= AIM OF THE EXERCISE =
Filter these entries down to the lines that hold the word "replication", and show each of them.

--------------------------------------------------

(* ===== verification/Prelude.v ===== *)
(** * VoltNueronGrid DB: a verification library

    VoltNueronGrid DB is a replicated hybrid (OLTP and OLAP) SQL database written
    in Rust.  This library models its storage, transaction, replication and access
    control core as executable definitions and proves what makes it correct.
    Source paths below are relative to [src/]; [store/] stands for
    [crates/voltnuerongrid-store/src/], [server/] for
    [services/voltnuerongridd/src/].

    ** The program

    A server accepts SQL over HTTP, over the PostgreSQL wire protocol
    ([server/helpers/pg_wire.rs], [pg_listener.rs]) and over a native protocol
    ([helpers/native_protocol.rs]) spoken by the driver
    ([drivers/voltnuerongrid-driver-rust]).  A request is authorised
    ([server/auth.rs], [crates/voltnuerongrid-auth]) as an operator, a logged-in
    user ([server/user_store.rs], [handlers/user_mgmt.rs]) or a tenant.  Statements
    are tokenised, parsed ([crates/voltnuerongrid-sql]) and reduced to keys and rows
    ([server/helpers/sql_parse.rs]).  The transaction registry ([server/main.rs],
    [handlers/sql.rs]) tracks transactions, validates a COMMIT against committed
    peers and the row store, and flushes the accepted statements to the MVCC row
    store ([store/mvcc.rs]) under the table's constraints ([store/constraints.rs]),
    to the durability engine ([store/lib.rs], [wal_adapter.rs],
    [rocksdb_engine.rs]) and to the Raft node ([server/raft.rs], driven by
    [helpers/raft_loop.rs] and [handlers/raft.rs]), which replicates them to the
    other servers.  At boot ([server/helpers/boot.rs]) rows, databases, users and
    objects are rebuilt from the engine's statement log.  Pessimistic locks
    ([server/helpers/execution.rs]) and admission control
    ([store/resource_manager.rs]) guard the execution.  For analytics, rows are
    split in segments ([store/partition.rs]) of immutable base versions
    ([base_store.rs], [segment.rs]) and mutable tail versions; scans merge the two
    ([hybrid_scan.rs]) at a snapshot ([snapshot.rs]), background jobs fold tails
    into bases ([merge.rs]), obsolete versions are reclaimed ([tail_gc.rs]),
    indexes speed up lookups ([index.rs]) and changes flow to analytic replicas
    ([htap_sync.rs]).  A planner ([crates/voltnuerongrid-exec]) chooses the path of a
    query; stored procedures ([helpers/stored_proc.rs]) expand to statements.  Beside
    the tables stand a cache with the commands of a key-value server, an ingest
    pipeline with an outbox and an event bus, the shipping of mutations to peers
    ([helpers/dataplane.rs]) and a hash-chained audit log
    ([crates/voltnuerongrid-audit]).

    ** Files

    Every component is a [Module] with the source's type and function names, its
    state a [Record] and each operation a function on it.  The theorems of component
    [X] are in [XProps] where it exists and at the end of [X] otherwise.

    - [Prelude]: 64-bit arithmetic, [result], error and panic notations, list
      lemmas.  [Str], [Decimal], [Bytes], [Utf8]: the parts of Rust's [str],
      integer printing and parsing, byte encodings and UTF-8 the code uses.
    - [Mvcc]: [PagedRowStore] and all its operations.  [MvccSpec]: the abstract
      store (a map from keys to version chains), the invariant [wf], the
      abstraction and the lemmas of each operation.
    - [Tail]: the [TailStore] trait as a class with the laws its clients rely on,
      and its implementation by the row store.  [HybridScan]: base and tail
      scans, with theorems proved against the [TailStore] interface.
    - [Raft]: the Raft node.  [RaftLog]: lemmas on contiguous logs.  [RaftProps]:
      the node as a state machine over events.  [RaftLoop]: ticks, elections,
      per-peer plans, replies, persistence, the apply loop and the HTTP handlers'
      state changes, with the theorems of replication.  [RaftApply]: the replicated
      state machine.  [RaftCluster]: a whole cluster in which messages may be lost,
      delayed, duplicated and reordered and nodes restart from a file that holds
      their term and vote.
    - [Wal]: WAL records, the file as a byte string, the in-memory engine and the
      [DurabilityEngine] class.  [KvStore]: the rocksdb library as an interface
      with laws (ordered iteration, atomic batches, a crash keeps a prefix of the
      writes that reaches the last synced one) and its instance.  [RocksEngine]:
      the engine on it.  [RocksSpec], [RocksProps], [RocksRows]: its abstract
      state, crash recovery and row reads.
    - [Partition], [TailGc], [Snapshot], [Merge], [BaseStore], [Index],
      [HtapSync], [DdlCatalog], [Triggers]: one component each, with its theorems.
    - [SqlKind]: statement classification and savepoints.  [Tokenizer], [Ast],
      [SqlParse]: from SQL text to tokens, statements, keys and rows.
    - [AcidTx]: the transaction registry and the COMMIT checks.  [LockTable]:
      pessimistic locks and deadlock detection.  [Constraints]: keys, checks and
      references.  [Flush]: the COMMIT flush, ROLLBACK's undo log and the replay
      of rows at boot.  [FlushReplay]: a flush against restart and followers.
    - [Select]: the SELECT executor over the row store.  [OltpSelect]: the choice
      between it, DataFusion and the legacy scan.  [Execute]: the INSERT, UPDATE
      and DELETE path of the statement handler.
    - [ResourceManager]: admission control.  [PgWire]: message codecs and the
      connection handler.
    - [Auth]: privilege matrix, security configuration, key resolution.
      [UserStore], [UserMgmt]: accounts, signed session tokens and the handlers on
      them.  [AccessControl]: the guards of every request.  [DatabaseCatalog]:
      databases and the requests that create and drop them.
    - [AuditChain]: the hash chain, the records of the handlers and their endpoints.
      [Json]: JSON values with the printer and parser as a class.
    - [Cache], [CacheCommand], [CacheProps]: the cache, its commands and its journal.
    - [DataPlane], [DataPlaneProps]: shards and the shipping of mutations to peers.
      [EventBus], [EventBusProps]: streams, brokers and cursors.  [Ingest],
      [IngestProps]: connectors, chunked loading, the handlers and the outbox.
    - [AstFlags], [Planner], [Router], [PlannerProps]: the flags of a SELECT, its
      logical plan and cost, and the route of a batch.  [Columnar]: column batches,
      filters and aggregates.  [HtapTuning]: projection cache, placement of
      partitions and freshness levels.  [StoredProc]: procedures, their DDL and CALL.
    - [Driver]: configuration, choice of a transport and pool policy of the driver.
      [DriverNative]: its requests, frames, sockets, pools and sessions.
      [NativeServer]: the server's connection loop and commands, and the driver run
      against it.

    ** What the theorems show

    - Row store: it refines the abstract store; readers never see rows under
      another transaction's intent, snapshot reads repeat, scans agree with point
      reads, conflicts are detected exactly, eviction is FIFO and bounded.
    - Raft: log indices stay contiguous through every event, one vote per term
      across restarts, at most one leader per term in clusters of odd size,
      AppendEntries makes the follower's log match, [commit_index] moves exactly to
      the quorum index, and replicas that apply the same log in any batching
      converge.  Two theorems exhibit executions in which safety fails.
    - Durability: an engine reopened after a crash holds a prefix of the writes
      that includes every synced one; row scans and point reads return the newest
      version below the snapshot; WAL files round trip.
    - Transactions: COMMIT validation is exact in any hash iteration order,
      conflicting serializable (or optimistic) writers never both commit; a flush
      changes the visible database exactly as a specification of its statements
      says, also when it stops at a violated constraint; ROLLBACK restores it; a
      restart and the followers rebuild it from the statement log; a granted lock
      is exclusive and deadlocks are detected exactly.
    - Statements: a SELECT returns exactly the visible rows of its table that pass
      the WHERE clause, each once, ordered and windowed; WHERE follows three-valued
      logic and LIKE its pattern language; aggregates summarise the same rows.  A
      request of INSERT, UPDATE and DELETE statements changes the database as their
      specification says, up to the first rejected row; ROLLBACK undoes it; the
      row counts of the tables stay exact.
    - SQL text: the tokenizer consumes every input; the statement logged for a row
      yields that row again; INSERT, UPDATE and DELETE address a row by one key.
    - Segments: scans are deterministic and unchanged by folding tails into the
      base; pruning never loses a routed key; replicas apply a prefix of the
      origin's changes and catch up.
    - Protocol: a session does not depend on how the socket fragments it, and no
      statement runs before the password was checked.
    - Access: a request passes exactly under stated conditions; scope patterns
      mean what their segments say; tenants share no table; accounts and sessions
      stay consistent, survive restarts, and a login opens a session of its own
      account; dropping a database touches no other.
    - Logs and streams: a changed byte of the audit chain is reported; the cache reads
      the last write; an outbox delivers each event once and in order; peers hold a
      prefix of the shipped mutations and catch up.
    - Planning: the keyword search of the planner is exact outside string literals;
      plans use existing indexes only; columnar filters keep exactly the matching
      rows; CALL substitutes its arguments.
    - Native protocol: the handshake of driver and server succeeds exactly for the
      configured key; replies come one per frame, in order, under the request's
      identifier; a pool hands a connection to one holder and respects its bounds.

    Theorems named after a defect (for example [violation_leaves_half_a_transaction])
    evaluate the model at an input where the code does not do what it means to.

    ** Conventions and bounds

    [u64] values are [N] with the wrap-around written out; theorems that need
    room below 2^64 say so.  A Rust panic is [None] of an option, an error an
    [Err] of [result].  Clock readings, I/O failures, hash iteration orders and
    hash functions are arguments.  Recursions that are not structural take fuel
    that each step consumes: the length of the text ([tokenize], [lines], the
    string searches) or of the buffer plus one (the connection handlers), so it
    never runs out.  The planner and [HtapTuning] compute with the standard library's
    binary64 floats.

    Interfaces stand for code outside the repository, each with an instance that
    satisfies its laws: rocksdb ([KvStore]), [serde_json] ([JsonText], [PayloadText],
    [EventText], and [NativeFrameCodec] with [WireCompat] for frames), the [sqlparser]
    library ([SqlParserAdapter], [FlagAdapter]), DataFusion, the password hash, MAC and
    base64 of the session tokens, [f64] parsing, printing and folding, the Unicode
    tables, the text of header values, and the command line of a key provider.
    Interfaces inside the program are classes with laws too: [TailStore],
    [DurabilityEngine], the event bus broker and its cursor store (in memory and
    durable), and the external publisher of the outbox.

    ** Not modelled

    - HTTP transport and routing, TLS, sockets as such, metrics and tracing, and lock
      poisoning: libraries and reporting.
    - The adapter to [sqlparser] and the DataFusion execution walk the data of
      libraries that are not part of the repository.
    - Materialized views, view rewriting and the registration of DDL in
      [sql_execute]; the parsers of constraint clauses.  Constraints and indexes are
      not rebuilt at boot by the code and have no replay here.
    - Parquet, Excel and network connectors of ingest; the runtimes of user-defined
      functions (WASM, JavaScript, Python); plugins, AI and MCP tools.
    - The HTAP optimizer, benchmark, observability and adaptive controller, the
      failover plans and the configuration reader, on whose values no modelled
      component depends.
    - The operations endpoints of [handlers/wal.rs], [rows.rs], [sre.rs],
      [autonomous.rs], [admin.rs] and [store.rs], which report on the state modelled
      here or call one of its operations; the other drivers, tools and user
      interfaces. *)

From stdpp Require Export base tactics list gmap strings numbers sets sorting.
From Stdlib Require Export NArith Lia.
(* ===== verification/Mvcc.v ===== *)
(** * The in-memory MVCC row store ([crates/voltnuerongrid-store/src/mvcc.rs])

    [PagedRowStore]: pages of rows, each row a chain of versions; snapshot
    reads, committed-only reads under write intents, FIFO page eviction, and
    snapshot export / replacement. *)

From S2P Require Import Prelude.
Open Scope string_scope.
Open Scope list_scope.
Open Scope vng_scope.

Module RowStore.

(** ** Data *)

Abbreviation Xid := N (only parsing).
Abbreviation RowData := (gmap string string).

Record RowVersion := mkRowVersion {
  rv_xid : Xid;
  rv_deleted : bool;
  rv_data : RowData;
}.

Record MvccRow := mkMvccRow {
  row_key : string;
  row_versions : list RowVersion;
}.

Record StorePage := mkStorePage {
  page_id : N;
  page_rows : list MvccRow;
}.

Record PagedRowStore := mkPagedRowStore {
  pages : list StorePage;
  page_size : nat;
  next_page_id : N;
  next_xid : Xid;
  write_intents : gmap string Xid;
  max_rows_cap : nat;
}.

Definition set_pages (ps : list StorePage) (s : PagedRowStore) : PagedRowStore :=
  mkPagedRowStore ps (page_size s) (next_page_id s) (next_xid s)
    (write_intents s) (max_rows_cap s).

Definition set_next_xid (x : Xid) (s : PagedRowStore) : PagedRowStore :=
  mkPagedRowStore (pages s) (page_size s) (next_page_id s) x
    (write_intents s) (max_rows_cap s).

Definition set_intents (w : gmap string Xid) (s : PagedRowStore) : PagedRowStore :=
  mkPagedRowStore (pages s) (page_size s) (next_page_id s) (next_xid s)
    w (max_rows_cap s).

(** ** Rows *)

Definition row_new (key : string) : MvccRow := mkMvccRow key [].

(** The walk of [MvccRow::visible_at] over the versions, latest first. *)
Fixpoint visible_walk (vs : list RowVersion) (snapshot_xid : Xid) : option RowData :=
  match vs with
  | [] => None
  | v :: vs' =>
      if (rv_xid v <=? snapshot_xid)%N
      then (if rv_deleted v then None else Some (rv_data v))
      else visible_walk vs' snapshot_xid
  end.

Definition visible_at (r : MvccRow) (snapshot_xid : Xid) : option RowData :=
  visible_walk (reverse (row_versions r)) snapshot_xid.

Definition push_version (x : Xid) (del : bool) (d : RowData) (r : MvccRow) : MvccRow :=
  mkMvccRow (row_key r) (row_versions r ++ [mkRowVersion x del d]).

Definition version_count (r : MvccRow) : nat := length (row_versions r).

(** ** Pages *)

Definition page_new (id : N) : StorePage := mkStorePage id [].

Definition page_len (p : StorePage) : nat := length (page_rows p).

Definition find_row (key : string) (p : StorePage) : option MvccRow :=
  List.find (fun r => String.eqb (row_key r) key) (page_rows p).

(** [find_row_mut] followed by an update of the row it returns: the first row
    with the key is replaced, [None] when the page has no such row. *)
Fixpoint update_row (key : string) (f : MvccRow -> MvccRow) (rs : list MvccRow)
    : option (list MvccRow) :=
  match rs with
  | [] => None
  | r :: rs' =>
      if String.eqb (row_key r) key then Some (f r :: rs')
      else let! rs'' := update_row key f rs' in Some (r :: rs'')
  end.

Definition find_row_mut (key : string) (f : MvccRow -> MvccRow) (p : StorePage)
    : option StorePage :=
  let! rs := update_row key f (page_rows p) in Some (mkStorePage (page_id p) rs).

(** ** The loops over the pages *)

(** [for page in &self.pages { if let Some(row) = page.find_row(key) {..} }] *)
Fixpoint first_row (key : string) (ps : list StorePage) : option MvccRow :=
  match ps with
  | [] => None
  | p :: ps' =>
      match find_row key p with
      | Some r => Some r
      | None => first_row key ps'
      end
  end.

(** The same loop with [find_row_mut], stopping at the first hit. *)
Fixpoint update_first (key : string) (f : MvccRow -> MvccRow) (ps : list StorePage)
    : option (list StorePage) :=
  match ps with
  | [] => None
  | p :: ps' =>
      match find_row_mut key f p with
      | Some p' => Some (p' :: ps')
      | None => let! ps'' := update_first key f ps' in Some (p :: ps'')
      end
  end.

Definition total_rows (ps : list StorePage) : nat := sum_list (map page_len ps).

Definition total_row_count (s : PagedRowStore) : nat := total_rows (pages s).

Definition page_count (s : PagedRowStore) : nat := length (pages s).

(** ** Construction and eviction *)

(** [None] is the failed [assert!(page_size > 0)]. *)
Definition new (size : nat) : option PagedRowStore :=
  if (0 <? size)%nat
  then Some (mkPagedRowStore [page_new 0] size 1 1 ∅ 0)
  else None.

Definition set_max_rows_cap (cap : nat) (s : PagedRowStore) : PagedRowStore :=
  mkPagedRowStore (pages s) (page_size s) (next_page_id s) (next_xid s)
    (write_intents s) cap.

(** The [while] loop of [maybe_evict]: [pages.remove(0)] while over the cap
    and more than one page remains. *)
Fixpoint evict_pages (cap : nat) (ps : list StorePage) : list StorePage :=
  match ps with
  | [] => []
  | p :: ps' =>
      match ps' with
      | [] => ps
      | _ :: _ => if (cap <? total_rows ps)%nat then evict_pages cap ps' else ps
      end
  end.

Definition maybe_evict (s : PagedRowStore) : PagedRowStore :=
  if (max_rows_cap s =? 0)%nat then s
  else set_pages (evict_pages (max_rows_cap s) (pages s)) s.

(** ** Transaction ids *)

Definition begin_xid (s : PagedRowStore) : Xid * PagedRowStore :=
  (next_xid s, set_next_xid (u64_add (next_xid s) 1) s).

Definition current_xid (s : PagedRowStore) : Xid := saturating_sub (next_xid s) 1.

Definition fast_forward_xid (min_xid : Xid) (s : PagedRowStore) : PagedRowStore :=
  if (next_xid s <? min_xid)%N then set_next_xid min_xid s else s.

(** ** Writes *)

Definition last_len (ps : list StorePage) : nat :=
  match last ps with Some p => page_len p | None => 0 end.

Definition ensure_tail_capacity (s : PagedRowStore) : PagedRowStore :=
  if (page_size s <=? last_len (pages s))%nat
  then mkPagedRowStore (pages s ++ [page_new (next_page_id s)]) (page_size s)
         (u64_add (next_page_id s) 1) (next_xid s) (write_intents s) (max_rows_cap s)
  else s.

(** [self.pages.last_mut().unwrap().rows.push(row)]; [None] is the panic of
    [unwrap] on an empty page vector. *)
Fixpoint push_last (r : MvccRow) (ps : list StorePage) : option (list StorePage) :=
  match ps with
  | [] => None
  | [p] => Some [mkStorePage (page_id p) (page_rows p ++ [r])]
  | p :: ps' => let! ps'' := push_last r ps' in Some (p :: ps'')
  end.

Definition insert (x : Xid) (key : string) (d : RowData) (s : PagedRowStore)
    : option PagedRowStore :=
  match update_first key (push_version x false d) (pages s) with
  | Some ps => Some (set_pages ps s)
  | None =>
      let s1 := ensure_tail_capacity s in
      let row := push_version x false d (row_new key) in
      let! ps := push_last row (pages s1) in
      Some (maybe_evict (set_pages ps s1))
  end.

Definition delete (x : Xid) (key : string) (s : PagedRowStore) : bool * PagedRowStore :=
  match update_first key (push_version x true ∅) (pages s) with
  | Some ps => (true, set_pages ps s)
  | None => (false, s)
  end.

(** ** Reads *)

Definition read_at_snapshot (key : string) (snapshot_xid : Xid) (s : PagedRowStore)
    : option RowData :=
  match first_row key (pages s) with
  | Some r => visible_at r snapshot_xid
  | None => None
  end.

Definition read_latest (key : string) (s : PagedRowStore) : option RowData :=
  read_at_snapshot key (saturating_sub (next_xid s) 1) s.

(** One iteration of the scan loops: [visible] decides what the row shows,
    [seen] suppresses a second row with the same key. *)
Definition scan_row (visible : MvccRow -> option RowData)
    (acc : list (string * RowData) * gset string) (r : MvccRow)
    : list (string * RowData) * gset string :=
  if decide (row_key r ∈ acc.2) then acc
  else match visible r with
       | Some d => (acc.1 ++ [(row_key r, d)], {[row_key r]} ∪ acc.2)
       | None => acc
       end.

Definition scan_pages (visible : MvccRow -> option RowData) (ps : list StorePage)
    : list (string * RowData) :=
  (fold_left (fun acc p => fold_left (scan_row visible) (page_rows p) acc) ps ([], ∅)).1.

Definition scan_at_snapshot (snapshot_xid : Xid) (s : PagedRowStore)
    : list (string * RowData) :=
  scan_pages (fun r => visible_at r snapshot_xid) (pages s).

Definition effective_snapshot (intents : gmap string Xid) (key : string)
    (snapshot_xid reader_xid : Xid) : Xid :=
  match intents !! key with
  | Some owner =>
      if (owner =? reader_xid)%N then snapshot_xid
      else N.min snapshot_xid (saturating_sub owner 1)
  | None => snapshot_xid
  end.

Definition read_committed (key : string) (snapshot_xid reader_xid : Xid)
    (s : PagedRowStore) : option RowData :=
  read_at_snapshot key
    (effective_snapshot (write_intents s) key snapshot_xid reader_xid) s.

Definition scan_committed (snapshot_xid reader_xid : Xid) (s : PagedRowStore)
    : list (string * RowData) :=
  scan_pages
    (fun r => visible_at r
       (effective_snapshot (write_intents s) (row_key r) snapshot_xid reader_xid))
    (pages s).

Definition visible_row_count (snapshot_xid : Xid) (s : PagedRowStore) : nat :=
  length (scan_at_snapshot snapshot_xid s).

(** ** Write intents *)

Definition begin_write_intent (x : Xid) (key : string) (s : PagedRowStore)
    : result unit Xid * PagedRowStore :=
  match write_intents s !! key with
  | Some other =>
      if (other =? x)%N then (Ok tt, set_intents (<[key := x]> (write_intents s)) s)
      else (Err other, s)
  | None => (Ok tt, set_intents (<[key := x]> (write_intents s)) s)
  end.

Definition release_write_intents (x : Xid) (s : PagedRowStore) : PagedRowStore :=
  set_intents (filter (fun kv => kv.2 ≠ x) (write_intents s)) s.

Definition was_modified_after (key : string) (since_xid : Xid) (s : PagedRowStore) : bool :=
  match first_row key (pages s) with
  | Some r => existsb (fun v => (since_xid <? rv_xid v)%N) (row_versions r)
  | None => false
  end.

(** ** Snapshot export and replacement *)

Definition export_rows_snapshot (s : PagedRowStore) : list (string * RowData) :=
  scan_at_snapshot (current_xid s) s.

Fixpoint insert_all (x : Xid) (rows : list (string * RowData)) (s : PagedRowStore)
    : option PagedRowStore :=
  match rows with
  | [] => Some s
  | (k, d) :: rows' => let! s' := insert x k d s in insert_all x rows' s'
  end.

Definition replace_all (rows : list (string * RowData)) (s : PagedRowStore)
    : option PagedRowStore :=
  let s0 := mkPagedRowStore [page_new 0] (page_size s) 1 (next_xid s) ∅ (max_rows_cap s) in
  let '(x, s1) := begin_xid s0 in
  insert_all x rows s1.

Example insert_read_smoke :
  (let! s := new 2 in
   let! s := insert 1 "a" {["c" := "1"]} s in
   let! s := insert 2 "b" {["c" := "2"]} s in
   let! s := insert 3 "c" {["c" := "3"]} s in
   let! s := insert 4 "a" {["c" := "9"]} s in
   Some (page_count s, read_at_snapshot "a" 3 s, read_at_snapshot "a" 4 s,
         map fst (scan_at_snapshot 2 s)))
  = Some (2, Some {["c" := "1"]}, Some {["c" := "9"]}, ["a"; "b"]).
Proof. vm_compute. reflexivity. Qed.

End RowStore.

--------------------------------------------------

= EXERCISE RESPONSE =
    in Rust.  This library models its storage, transaction, replication and access
      state changes, with the theorems of replication.  [RaftApply]: the replicated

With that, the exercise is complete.